Hey I'm relatively new to weight lifting and I have friends who take Creatine before working out. They said it really helps build muscle. But I've also heard it can be bad for you. How true is it, and is it worth the risk?
TL;DR: There don't seem to be many negative side effects besides water retention and the need to take in more water, although the benefit is limited for people who aren't already up against their limits and it doesn't seem to help for endurance training.
Creatine is LIKELY SAFE when taken by mouth appropriately for up to 5 years.
When taken by mouth in high doses, creatine is POSSIBLY UNSAFE. There is some concern that it could harm the kidney, liver, or heart function. However, a connection between high doses and these negative effects has not been proven. Creatine can also cause stomach pain, nausea, diarrhea, and muscle cramping.
Creatine causes muscles to draw water from the rest of your body. Be sure to drink extra water to make up for this. Also, if you are taking creatine, don't exercise in the heat. It might cause you to become dehydrated.

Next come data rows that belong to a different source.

(* ===== verification/Frag.v ===== *)
(** * Frag: reassembly of fragmented downlink packets, [FragReassembler] of [src/tuic.rs]

    A server in native mode splits a large UDP packet into [Packet] commands with
    [FRAG_TOTAL > 1].  The reassembler collects them by [(assoc_id, pkt_id)]. *)

From S2P Require Import Prelude Shared TuicCodec.

Definition FRAG_REASSEMBLY_CAP : Z := 256.
Definition FRAG_REASSEMBLY_TTL_SECS : Z := 10.

Record FragPartial := mk_FragPartial {
  fr_frags : list (option (list byte));
  fr_received : Z;
  fr_first_seen : Z
}.

Record FragReassembler := mk_FragReassembler {
  fr_partials : gmap (Z * Z) FragPartial;
  fr_cap : Z
}.

Definition frag_with_cap (cap : Z) : FragReassembler := mk_FragReassembler ∅ (Z.max cap 1).
Definition frag_new : FragReassembler := frag_with_cap FRAG_REASSEMBLY_CAP.

(** The order of [min_by_key(|(k, p)| (p.first_seen, **k))]. *)
Definition frag_older (a b : (Z * Z) * FragPartial) : bool :=
  let '((a1, a2), pa) := a in
  let '((b1, b2), pb) := b in
  bool_decide (fr_first_seen pa < fr_first_seen pb) ||
  (bool_decide (fr_first_seen pa = fr_first_seen pb) &&
   (bool_decide (a1 < b1) || (bool_decide (a1 = b1) && bool_decide (a2 < b2)))).

Definition evict_if_full (r : FragReassembler) : FragReassembler :=
  if bool_decide (Z.of_nat (size (fr_partials r)) < fr_cap r) then r else
  match min_by frag_older (map_to_list (fr_partials r)) with
  | Some (victim, _) => mk_FragReassembler (delete victim (fr_partials r)) (fr_cap r)
  | None => r
  end.

Definition meta_key (m : PacketMeta) : Z * Z := (pm_assoc_id m, pm_pkt_id m).

(** The two guards before [entry(key)]: drop a stale partial of another size, make room. *)
Definition frag_make_room (r : FragReassembler) (key : Z * Z) (frag_total : Z) : FragReassembler :=
  let r :=
    match fr_partials r !! key with
    | Some p => if bool_decide (len (fr_frags p) = frag_total) then r
                else mk_FragReassembler (delete key (fr_partials r)) (fr_cap r)
    | None => r
    end in
  match fr_partials r !! key with
  | Some _ => r
  | None => evict_if_full r
  end.

(** [entry(key).or_insert_with(..)] *)
Definition frag_entry (r : FragReassembler) (key : Z * Z) (frag_total now : Z) : FragPartial :=
  default (mk_FragPartial (replicate (Z.to_nat frag_total) None) 0 now) (fr_partials r !! key).

(** Writing one slot: a panic when the index is out of range, as in the source. *)
Definition frag_put (p : FragPartial) (i : Z) (data : list byte) : res unit FragPartial :=
  let? slot := idx (fr_frags p) i in
  Ok (mk_FragPartial (<[Z.to_nat i := Some data]> (fr_frags p))
        (if slot is None then fr_received p + 1 else fr_received p) (fr_first_seen p)).

Definition frag_whole (frags : list (option (list byte))) : list byte := concat (omap id frags).

(** [Ok (Some w)]: the packet is complete; [Ok None]: not yet, or an invalid fragment. *)
Definition frag_accept (r : FragReassembler) (m : PacketMeta) (now : Z)
  : res unit (option (list byte) * FragReassembler) :=
  if bool_decide (pm_frag_total m = 0) || bool_decide (pm_frag_total m ≤ pm_frag_id m)
  then Ok (None, r)
  else if bool_decide (pm_frag_total m = 1) then Ok (Some (pm_data m), r)
  else
    let key := meta_key m in
    let frag_total := pm_frag_total m in
    let r := frag_make_room r key frag_total in
    let? p := frag_put (frag_entry r key frag_total now) (pm_frag_id m) (pm_data m) in
    let r' := mk_FragReassembler (<[key := p]> (fr_partials r)) (fr_cap r) in
    if bool_decide (fr_received p < len (fr_frags p)) then Ok (None, r')
    else
      let? done := expect (fr_partials r' !! key) in
      Ok (Some (frag_whole (fr_frags done)),
          mk_FragReassembler (delete key (fr_partials r')) (fr_cap r')).

Definition frag_sweep (r : FragReassembler) (now ttl : Z) : FragReassembler :=
  mk_FragReassembler
    (filter (λ kp, saturating_sub now (fr_first_seen kp.2) ≤ ttl) (fr_partials r)) (fr_cap r).

(** ** Invariant *)

Definition slots_filled (l : list (option (list byte))) : Z := len (omap id l).

Record partial_wf (p : FragPartial) : Prop := {
  pw_len : 2 ≤ len (fr_frags p) ≤ 255;
  pw_rcv : fr_received p = slots_filled (fr_frags p);
  pw_open : fr_received p < len (fr_frags p)
}.

Record frag_wf (r : FragReassembler) : Prop := {
  fw_cap : 1 ≤ fr_cap r;
  fw_size : Z.of_nat (size (fr_partials r)) ≤ fr_cap r;
  fw_partials : map_Forall (λ _ p, partial_wf p) (fr_partials r)
}.

(** Packets and sweeps in any order; the state after a trace and the packets it delivered. *)
Inductive frag_event :=
| EvAccept (m : PacketMeta) (now : Z)
| EvSweep (now ttl : Z).

Definition frag_step (r : FragReassembler) (e : frag_event)
  : res unit (option (list byte) * FragReassembler) :=
  match e with
  | EvAccept m now => frag_accept r m now
  | EvSweep now ttl => Ok (None, frag_sweep r now ttl)
  end.

(** The packets delivered by a trace, each with its key. *)
Fixpoint frag_run (r : FragReassembler) (tr : list frag_event)
  : res unit (list ((Z * Z) * list byte) * FragReassembler) :=
  match tr with
  | [] => Ok ([], r)
  | e :: tr =>
      let? ' (o, r) := frag_step r e in
      let? ' (out, r) := frag_run r tr in
      Ok (match e, o with
          | EvAccept m _, Some w => (meta_key m, w) :: out
          | _, _ => out
          end, r)
  end.

(** ** Lemmas *)

Lemma slots_filled_replicate n : slots_filled (replicate n None) = 0.
Proof. unfold slots_filled. induction n; [done|]. done. Qed.

Lemma slots_filled_app l k : slots_filled (l ++ k) = slots_filled l + slots_filled k.
Proof. unfold slots_filled. rewrite omap_app, len_app. done. Qed.

Lemma slots_filled_insert l i x d :
  l !! i = Some x →
  slots_filled (<[i := Some d]> l) = slots_filled l + (if x is None then 1 else 0).
Proof.
  intros H. rewrite insert_take_drop by (by eapply lookup_lt_Some).
  assert (slots_filled l = slots_filled (take i l ++ x :: drop (S i) l)) as ->.
  { by rewrite take_drop_middle. }
  rewrite !slots_filled_app. change (?x :: ?l) with ([x] ++ l). rewrite !slots_filled_app.
  destruct x; unfold slots_filled; cbn; rewrite ?len_cons, ?len_nil; lia.
Qed.

Lemma slots_filled_le l : 0 ≤ slots_filled l ≤ len l.
Proof.
  unfold slots_filled, len. induction l as [|[d|] l IH]; cbn in *; lia.
Qed.

Lemma evict_size r :
  1 ≤ fr_cap r → Z.of_nat (size (fr_partials r)) ≤ fr_cap r →
  Z.of_nat (size (fr_partials (evict_if_full r))) < fr_cap r.
Proof.
  intros Hcap Hsz. unfold evict_if_full. case_bool_decide as Hlt; [done|].
  destruct (min_by _ _) as [[k p]|] eqn:Hmin.
  - apply min_by_elem, elem_of_map_to_list in Hmin. cbn.
    rewrite map_size_delete_Some by eauto.
    assert (size (fr_partials r) ≠ 0%nat) by (intros E%map_size_empty_inv; rewrite E, lookup_empty in Hmin; done).
    lia.
  - apply min_by_None, map_to_list_empty_iff in Hmin. rewrite Hmin, map_size_empty in *. lia.
Qed.

Lemma evict_sub r : fr_partials (evict_if_full r) ⊆ fr_partials r ∧ fr_cap (evict_if_full r) = fr_cap r.
Proof.
  unfold evict_if_full. case_bool_decide; [done|].
  destruct (min_by _ _) as [[k p]|]; [|done]. split; [apply delete_subseteq|done].
Qed.

Lemma make_room_spec r key n :
  frag_wf r →
  let r' := frag_make_room r key n in
  frag_wf r' ∧ fr_cap r' = fr_cap r ∧ fr_partials r' ⊆ fr_partials r ∧
  (fr_partials r' !! key = None → Z.of_nat (size (fr_partials r')) < fr_cap r) ∧
  (∀ p, fr_partials r' !! key = Some p → len (fr_frags p) = n).
Proof.
  intros [Hcap Hsz Hp]. unfold frag_make_room.
  set (r1 := match fr_partials r !! key with Some p => _ | None => r end).
  assert (fr_cap r1 = fr_cap r ∧ fr_partials r1 ⊆ fr_partials r ∧
          (∀ p, fr_partials r1 !! key = Some p → len (fr_frags p) = n)) as (Hc1 & Hs1 & Hk1).
  { unfold r1. destruct (fr_partials r !! key) eqn:E; [|naive_solver].
    case_bool_decide; [naive_solver|]. cbn. split_and!; [done|apply delete_subseteq|].
    intros ?. by rewrite lookup_delete_eq. }
  pose proof (map_subseteq_size _ _ Hs1).
  pose proof (map_Forall_subseteq _ _ _ Hp Hs1) as Hp1.
  destruct (fr_partials r1 !! key) eqn:E; cbn.
  - split_and!; [constructor; rewrite ?Hc1; try done; lia|done..|congruence|].
    intros p Hp'. apply Hk1. congruence.
  - destruct (evict_sub r1) as [Hs2 Hc2]. pose proof (evict_size r1 ltac:(lia) ltac:(lia)).
    assert (fr_partials (evict_if_full r1) !! key = None) as Hn.
    { by eapply lookup_weaken_None. }
    split_and!; [|congruence|by etrans|rewrite <-Hc1; done|by intros ? ?; simplify_eq].
    constructor; rewrite ?Hc2, ?Hc1; [done|lia|by eapply map_Forall_subseteq].
Qed.

Lemma frag_put_spec p i data :
  0 ≤ i < len (fr_frags p) →
  ∃ slot, fr_frags p !! Z.to_nat i = Some slot ∧
    frag_put p i data = Ok (mk_FragPartial (<[Z.to_nat i := Some data]> (fr_frags p))
                 (if slot is None then fr_received p + 1 else fr_received p) (fr_first_seen p)).
Proof.
  intros Hi. unfold frag_put. destruct (get_is_Some (fr_frags p) i Hi) as [slot Hs].
  exists slot. unfold idx. rewrite Hs. split; [|done].
  unfold get in Hs. by rewrite bool_decide_eq_true_2 in Hs by lia.
Qed.

Lemma len_insert {A} (l : list A) i x : len (<[i := x]> l) = len l.
Proof. unfold len. by rewrite length_insert. Qed.

Lemma frag_accept_step r m now :
  is_u8 (pm_frag_total m) → is_u8 (pm_frag_id m) → frag_wf r →
  ∃ o r', frag_accept r m now = Ok (o, r') ∧ frag_wf r' ∧ fr_cap r' = fr_cap r.
Proof.
  intros Hft Hfi Hwf. unfold frag_accept.
  destruct (_ || _) eqn:Hinv; [by eauto|]. apply orb_false_iff in Hinv as [? ?]. bdec.
  case_bool_decide; [by eauto|].
  destruct (make_room_spec r (meta_key m) (pm_frag_total m) Hwf) as (Hwf1 & Hc1 & _ & Hroom & Hk).
  set (r1 := frag_make_room _ _ _) in *. set (p0 := frag_entry _ _ _ _).
  assert (len (fr_frags p0) = pm_frag_total m ∧ fr_received p0 = slots_filled (fr_frags p0))
    as [Hlen Hrcv].
  { unfold p0, frag_entry. destruct (fr_partials r1 !! meta_key m) as [p|] eqn:E; cbn.
    - split; [by apply Hk|]. apply (fw_partials _ Hwf1 _ _ E).
    - rewrite slots_filled_replicate. unfold len. rewrite length_replicate. ulia. }
  destruct (frag_put_spec p0 (pm_frag_id m) (pm_data m)) as (slot & Hslot & ->); [ulia|].
  cbn [rbind]. set (p := mk_FragPartial _ _ _).
  assert (fr_received p = slots_filled (fr_frags p)) as Hrcv'.
  { cbn. rewrite (slots_filled_insert _ _ _ _ Hslot). destruct slot; lia. }
  assert (len (fr_frags p) = pm_frag_total m) as Hlen' by (cbn; by rewrite len_insert).
  case_bool_decide as Hopen.
  - eexists _, _. split; [done|]. split; [|done]. constructor; cbn; [apply Hwf1| |].
    + destruct (fr_partials r1 !! meta_key m) eqn:E.
      * rewrite map_size_insert_Some by eauto. apply Hwf1.
      * rewrite map_size_insert_None by done. specialize (Hroom ltac:(first [exact E|exact eq_refl])). lia.
    + apply map_Forall_insert_2; [|apply Hwf1]. constructor; [ulia|done..].
  - cbn. rewrite lookup_insert_eq. cbn. eexists _, _. split; [done|]. split; [|done].
    rewrite delete_insert_eq. pose proof (map_subseteq_size _ _ (delete_subseteq (fr_partials r1) (meta_key m))).
    destruct Hwf1. constructor; cbn; [done|lia|by apply map_Forall_delete].
Qed.

Lemma frag_sweep_wf r now ttl : frag_wf r → frag_wf (frag_sweep r now ttl).
Proof.
  intros [Hc Hs Hp]. unfold frag_sweep.
  assert (filter (λ kp, saturating_sub now (fr_first_seen kp.2) ≤ ttl) (fr_partials r)
          ⊆ fr_partials r) as Hsub by apply map_filter_subseteq.
  pose proof (map_subseteq_size _ _ Hsub).
  constructor; cbn; [done|lia|by eapply map_Forall_subseteq].
Qed.

Lemma frag_with_cap_wf cap : frag_wf (frag_with_cap cap).
Proof. constructor; cbn; [lia|rewrite map_size_empty; lia|apply map_Forall_empty]. Qed.
#[export] Hint Resolve frag_sweep_wf frag_with_cap_wf : vpn.

(** ** Reassembly of one packet among arbitrary other traffic *)

Section reassembly.
Context (a p : Z) (chunks : list (list byte)) (U : gset (Z * Z)) (t0 : Z).
Let k : Z * Z := (a, p).
Let n : nat := length chunks.
Hypothesis (Hn : 2 ≤ Z.of_nat n ≤ 255).

(** The fragment [i] of the packet, as the server sends it. *)
Definition fragment (i : nat) : PacketMeta :=
  mk_PacketMeta a p (Z.of_nat n) (Z.of_nat i) (chunks !!! i).

Definition slots (seen : list nat) : list (option (list byte)) :=
  (λ i, if decide (i ∈ seen) then Some (chunks !!! i) else None) <$> seq 0 n.

(** The reassembler after the fragments [seen] of the packet, with no other pending key
    outside [U]. *)
Record collecting (r : FragReassembler) (seen : list nat) : Prop := {
  co_wf : frag_wf r;
  co_dom : dom (fr_partials r) ⊆ U;
  co_U : Z.of_nat (size U) ≤ fr_cap r;
  co_part : match seen with
            | [] => fr_partials r !! k = None
            | _ => ∃ q, fr_partials r !! k = Some q ∧ fr_frags q = slots seen ∧ t0 ≤ fr_first_seen q
            end
}.

Lemma slots_lookup seen i : (i < n)%nat →
  slots seen !! i = Some (if decide (i ∈ seen) then Some (chunks !!! i) else None).
Proof.
  intros. unfold slots. rewrite list_lookup_fmap, lookup_seq_lt by done. done.
Qed.

Lemma slots_nil : slots [] = replicate n None.
Proof.
  unfold slots. apply list_eq. intros i. destruct (decide (i < n)%nat).
  - rewrite list_lookup_fmap, lookup_seq_lt, lookup_replicate_2 by lia. done.
  - rewrite !lookup_ge_None_2; [done|rewrite ?length_replicate, ?length_fmap, ?length_seq; lia..].
Qed.

Lemma slots_cons seen i : (i < n)%nat → slots (i :: seen) = <[i := Some (chunks !!! i)]> (slots seen).
Proof.
  intros Hi. apply list_eq. intros j. destruct (decide (j < n)%nat).
  - rewrite slots_lookup by done. destruct (decide (i = j)) as [->|Hne].
    + rewrite list_lookup_insert_eq; [by rewrite decide_True by set_solver|].
      unfold slots. rewrite length_fmap, length_seq. lia.
    + rewrite list_lookup_insert_ne, slots_lookup by done.
      by rewrite (decide_ext (j ∈ i :: seen) (j ∈ seen)) by set_solver.
  - rewrite !lookup_ge_None_2; [done|unfold slots; rewrite ?length_insert, ?length_fmap, ?length_seq; lia..].
Qed.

Many people who use creatine gain weight. This is because creatine causes the muscles to hold water, not because it actually builds muscle.
There is some concern that combining creatine with caffeine and the herb ephedra (also called Ma Huang) might increase the chance of having serious side effects such as stroke.
There is concern that creatine might cause irregular heartbeat in some people. But more information is needed to know if creatine can cause this problem.
There is concern that creatine might cause a skin condition called pigmented purpuric dermatosis in some people. But more information is needed to know if creatine can cause this problem.
BodyBuilding.com comes up with similar results:
- Creatine does not cause damage to skeletal muscle or the heart, liver, or kidneys.
- Creatine, at this moment in time, seems to be fine for kidney disorders that are not characterized by edema and tissue swelling.
- Based on limited research, it is probably wise to avoid creatine supplementation if you have polycystic kidney disease, focal segmental glomerulosclerosis, or another kidney disorder characterized by tissue swelling.
Lastly a medical study found the same things, but also warns that commercial supplies may have other additives due to how badly regulated the supplementation industry is.
most people resort to creatine after an extended period of training where they're not getting bigger, or stronger, or both. as a beginner, you should see pretty rapid gains in both size and strength as long as you've got a solid workout plan and you're eating a ton. i don't think it makes sense for a beginner to take it. creatine isn't that risky compared to, like, anabolic steroids...but way, way riskier than a bunch of chicken breasts and whole milk.
if you do choose to try i would recommend against a "loading phase," which is several weeks of very high daily creatine intake (around 20 grams), followed by a moderate daily dosage (some call it a "maintenance" dose) of 5-ish grams, continued indefinitely. most of the creatine horror stories i've read are dosage-related.